Succinct Interaction-Aware Explanations
Sascha Xu, Joscha Cüppers, Jilles Vreeken
TL;DR
This work addresses SHAP's inability to capture feature interactions by proposing iShap, a partition-based extension that identifies interacting feature blocks and explains a model additively over those blocks. It formalizes a regularized objective that balances reconstruction fidelity $\left( f(x) - \sum_{S \in \Pi} v(S) \right)^2$ with a sparsity-like penalty on block size, and uses a statistical pairwise interaction test to prune the search space, guiding the partitioning to meaningful coalitions ${\Pi}^*$. After partitioning, iShap computes Shapley values on the reduced game, yielding succinct yet informative explanations that reveal significant interactions without enumerating all subsets.

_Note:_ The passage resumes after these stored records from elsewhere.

Lemma failed_inv cf start s e b :
  inv cf start s → pc s = Closing e b → inv cf start (failed e b s).
Proof.
  intros Hi Hpc. pose proof (inv_storable _ _ _ Hi) as Hsto. rewrite Hpc in Hsto.
  apply Forall_app in Hsto as [Hb _].
  unfold failed. set (isc := match e with Closed _ => true | Failed _ => false end).
  set (s0 := set_link false (sink_down s || negb isc) s).
  set (s1 := match b with [] => s0 | _ => cache_batch b s0 end).
  assert (Hc : cached_as b s0 s1).
  { unfold s1. destruct b; [apply cached_as_nil, Hi|]. apply cache_batch_spec; [apply Hi|done]. }
  assert (Hc' : cached_as (in_hand (pc s)) s0 s1) by (rewrite Hpc; exact Hc).
  apply (inv_cached cf start s s0 s1 _ Hi Hc'); try done.
  - unfold waiting; simpl. by rewrite (proj1 Hc).
  - by destruct isc.
  - unfold pc_ok; simpl. destruct isc; [done|]. apply Hc.
  - intros Hss. apply (cached_as_stop b s0 s1 Hc); [apply Hi|done].
Qed.

Lemma take_queued_inv cf start s t why :
  (0 < batch_size cf)%nat → inv cf start s → pc s = Taking t why →
  inv cf start (take_queued cf t why s).
Proof.
  intros Hn Hi Hpc. pose proof (inv_storable _ _ _ Hi) as Hsto. rewrite Hpc in Hsto.
  apply Forall_app in Hsto as [Ht Hwt]. pose proof (inv_pc _ _ _ Hi) as Hp. unfold pc_ok in Hp.
  rewrite Hpc in Hp. unfold take_queued, try_recv.
  destruct (items (queue (prod s))) as [|y rest] eqn:Hit.
  2:{ assert (Hpk : pc_ok cf (set_pc (Taking (t ++ [y]) why) (set_queue
        (MkQueue rest (max_capacity (queue (prod s))) (q_closed (queue (prod s)))) s))).
    { unfold pc_ok, finishing, waiting in *; simpl. destruct why; try done.
      destruct Hp as [? Hp]. split; [done|]. intros Hco. destruct (Hp Hco). by rewrite Hit in *. }
    apply (inv_same _ _ s _ Hi); try done; try apply Hi.
    - unfold held, waiting; simpl. rewrite Hpc, Hit; simpl. by rewrite <-app_assoc.
    - unfold waiting in *; simpl. rewrite Hit in Hwt. rewrite <-app_assoc. by apply Forall_app. }
  assert (Hw : waiting s = []) by done.
  assert (Hchunks : cached_as (in_hand (pc s)) s (cache_chunks cf t s))
    by (rewrite Hpc; apply cache_chunks_spec; [done|apply Hi|done]).
  pose proof (cached_as_stop _ _ _ Hchunks (inv_stop _ _ _ Hi)) as Hcs.
  pose proof (proj1 Hchunks) as Hq.
  destruct why.
  - unfold after_spill. apply (inv_cached cf start s s _ _ Hi Hchunks); try done.
    + unfold waiting; simpl. by rewrite Hq.
    + simpl. by destruct (connected _).
    + unfold pc_ok; simpl. by destruct (connected (cache_chunks cf t s)) eqn:?.
  - apply (inv_cached cf start s s _ _ Hi Hchunks); try done.
    + unfold waiting; simpl. by rewrite Hq.
    + simpl. by destruct (queue_finished _).
    + unfold pc_ok, queue_finished, finishing, waiting; simpl. rewrite Hq, Hit.
      destruct Hchunks as (_ & _ & Hco & _). rewrite Hco.
      destruct (q_closed (queue (prod s))) eqn:Hcl; simpl; [|done]. by rewrite ?Hq, ?Hcl.
  - destruct Hp as [Hfin Hp]. unfold shutdown_flush. destruct t as [|x t].
    + apply (inv_same _ _ s _ Hi); try done; try apply Hi. unfold held; simpl. by rewrite Hpc.
    + destruct (connected s) eqn:Hco; [by destruct Hp|].
      unfold flush_unsent. set (s1 := cache_batch (x :: t) s).
      assert (Hcb : cached_as (in_hand (pc s)) s s1)
        by (rewrite Hpc; apply cache_batch_spec; [apply Hi|done]).
      pose proof (proj1 Hcb) as Hqb.
      apply (inv_cached cf start s s s1 _ Hi Hcb); try done.
      * unfold waiting; simpl. by rewrite Hqb.
      * unfold pc_ok, finishing, waiting in *; simpl. by rewrite Hqb.
      * apply (cached_as_stop _ _ _ Hcb), Hi.
Qed.
Definition apply (ok : bool) (updates : list (string * Update)) (c : Catalogues) (fs : Files) :
    Catalogues * Files :=
  let before := assigned c in
  let '(c1, changed) := foldl apply_one (c, false) updates in
  let c2 := if changed
    then MkCatalogues (dir c1) (lines c1) (assigned c1) (refused c1) (S (changes c1)) else c1 in
  if bool_decide (assigned c2 = before) then (c2, fs)
  else match dir c2 with
       | None => (c2, fs)
       | Some d => (c2, (write_atomically ok (path_join d ASSIGNMENTS) (to_json (assigned c2)) fs).2)
       end.

(** ** What [apply] does to one line *)

Definition rules_after (l : Line) (u : option Update) : Rules :=
  match u with
  | Some (UAssigned sha cat) => Gateway sha cat
  | Some UCleared => fallback (l_etc l)
  | _ => l_rules l
  end.
Definition assigned_after (old : option string) (u : option Update) : option string :=
  match u with
  | Some (UAssigned sha _) => Some sha
  | Some UCleared => None
  | _ => old
  end.
Definition refused_after (old : option (list Z * Refusal)) (u : option Update) :
    option (list Z * Refusal) :=
  match u with
  | Some (UAssigned _ _) | Some UCleared => None
  | Some (URefused sha r) => Some (sha, r)
  | None => old
  end.

(** One interface's view of a state. *)
Definition view (c : Catalogues) (i : string) :=
  ((λ l, (l_database l, l_etc l, l_rules l)) <$> lines c !! i, assigned c !! i, refused c !! i).

Definition view_after (c : Catalogues) (i : string) (u : option Update) :=
  match lines c !! i with
  | Some l => (Some (l_database l, l_etc l, rules_after l u),
               assigned_after (assigned c !! i) u, refused_after (refused c !! i) u)
  | None => (None, assigned c !! i, refused c !! i)
  end.

Lemma view_after_None c i : view_after c i None = view c i.
Proof. unfold view_after, view. by destruct (lines c !! i). Qed.
(* ===== verification/Secrets.v ===== *)
(** * The gateway's secrets ([secrets.rs], the password's part of [db.rs], the wait of [main.rs])

    The password of the gateway's role is in three places: the cluster, the file
    the gateway reads at its start, and the connections' [Credentials]. A
    rotation changes all three, one after the other, with the new password staged
    in [.next] beside the file first; a start finishes or forgets what a rotation
    left there. They are modelled as steps of one process, which may stop between
    any two and be started again. A rotation is under the lock of [AppState], so
    there is one at a time.

    What is taken of the outside: the role's password is changed by this gateway
    only, and an [ALTER ROLE] whose reply is lost has taken effect or never will;
    a new connection is accepted with the role's password and with no other; a
    secret is read back from its file as it was staged;
    renaming a file is one step, and a stopped process leaves the files as they
    are. *)

From S2P Require Import Prelude Cidr Catalogues Environment.
Local Open Scope Z_scope.

(** ** Connecting *)

(** How a connection goes: PostgreSQL answers it, no one does in time, or it
    breaks. *)
Inductive Net := Up | TimesOut | Breaks (e : string).
(** [Unreached]; [InvalidPassword] is [Failed] of [SqlState::INVALID_PASSWORD]. *)
Inductive Unreached := UTimedOut | InvalidPassword | UFailed (e : string).

Definition describe (u : Unreached) (database : string) : string :=
  match u with
  | UTimedOut => "connect to '" +:+ database +:+ "' timed out"
  | InvalidPassword => "connect to '" +:+ database +:+ "' failed: password authentication failed"
  | UFailed e => "connect to '" +:+ database +:+ "' failed: " +:+ e
  end.
(** The function [allowed_clients]. *)
Definition resolve_allowed_clients (c : Cli) (file : option FileConfig) :
    result SettingsError (list Cidr * Origin) :=
  match f ← file; srv_allowed_clients (server f), cli_allowed_clients c with
  | Some l, _ => n <-? collect (λ x, map_err BadAllowedClient (Cidr.from_str x)) l ;; Ok (n, FromFile)
  | None, Some flag =>
      n <-? collect (λ x, map_err BadAllowedClient (Cidr.from_str x)) (parse_ifaces flag) ;;
      Ok (n, FromFlag "allowed_clients")
  | None, None => Ok (LOOPBACK, FromDefault)
  end.

(** [over]: where the file speaks. *)
Definition over {A} (dst : A) (src : option A) : A := default dst src.

Definition file_ingest (c : Cli) (f : FileConfig) (i : option Ingest) : option Ingest :=
  let sec := ingest f in
  let i := if bool_decide (ing_enable sec = Some false) && negb (given c "ingest_enable") then None else i in
  if bool_decide (ing_enable sec = Some true) || is_some i then
    let i := default (ingest_from_cli c) i in
    Some (MkIngest_ (over (i_host i) (ing_host sec)) (over (i_port i) (ing_port sec))
      (over (i_token i) (ing_token sec)) (over (i_keepalive_secs i) (ing_keepalive_secs sec))
      (over (i_max_batch_frames i) (ing_max_batch_frames sec)))
  else i.

Definition file_test_pattern (c : Cli) (f : FileConfig) (t : option TestPattern) : option TestPattern :=
  let sec := test_pattern f in
  if bool_decide (tp_enable sec = Some false) then None
  else if bool_decide (tp_enable sec = Some true) || is_some t then
    let t := default (test_pattern_from_cli c) t in
    Some (MkTestPattern_ (over (t_ifaces t) (parse_ifaces <$> tp_ifaces sec)))
  else t.

Definition file_batching (sec : ForwardSection) (env : Env) (b : Batching) : Batching :=
  let '(path, origin) :=
    match fw_cache_path sec with
    | Some p => cache_path (if is_empty_str p then None else Some p) env
    | None => (b_cache_path b, b_cache_origin b)
    end in
  MkBatching (over (b_size b) (fw_batch_size sec)) (over (b_flush_interval b) (fw_flush_interval sec))
    (over (b_queue_size b) (fw_queue_size sec)) path origin
    (over (b_cache_max_mb b) (fw_cache_max_mb sec)) (over (b_queue_flush_pct b) (fw_queue_flush_pct sec))
    (b_legacy_cache_path b).

Definition file_forward (c : Cli) (env : Env) (f : FileConfig) (w : option Forward) : option Forward :=
  let sec := forward f in
  let w := if bool_decide (fw_enable sec = Some false) && negb (given c "forward_enable") then None else w in
  if bool_decide (fw_enable sec = Some true) || is_some w then
    let w := default (forward_from_cli c env) w in
    Some (MkForward_ (over (f_host w) (fw_host sec)) (over (f_port w) (fw_port sec))
      (over (f_api_key w) (fw_api_key sec)) (over (f_database w) (fw_database sec))
      (file_batching sec env (f_batching w)) (over (f_daemon_id w) (fw_daemon_id sec))
      (f_devices w) (f_raw_serial w))
  else w.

Empirically, iShap improves interaction discovery, surrogate-model accuracy, and interpretability on synthetic GAMs and real data, including a Covid-19 patient case, while offering scalable exact and greedy variants for practical use.
Abstract
SHAP is a popular approach to explain black-box models by revealing the importance of individual features. As it ignores feature interactions, SHAP explanations can be confusing up to misleading. NSHAP, on the other hand, reports the additive importance for all subsets of features. While this does include all interacting sets of features, it also leads to an exponentially sized, difficult to interpret explanation. In this paper, we propose to combine the best of these two worlds, by partitioning the features into parts that significantly interact, and use these parts to compose a succinct, interpretable, additive explanation. We derive a criterion by which to measure the representativeness of such a partition for a models behavior, traded off against the complexity of the resulting explanation. To efficiently find the best partition out of super-exponentially many, we show how to prune sub-optimal solutions using a statistical test, which not only improves runtime but also helps to detect spurious interactions. Experiments on synthetic and real world data show that our explanations are both more accurate resp. more easily interpretable than those of SHAP and NSHAP.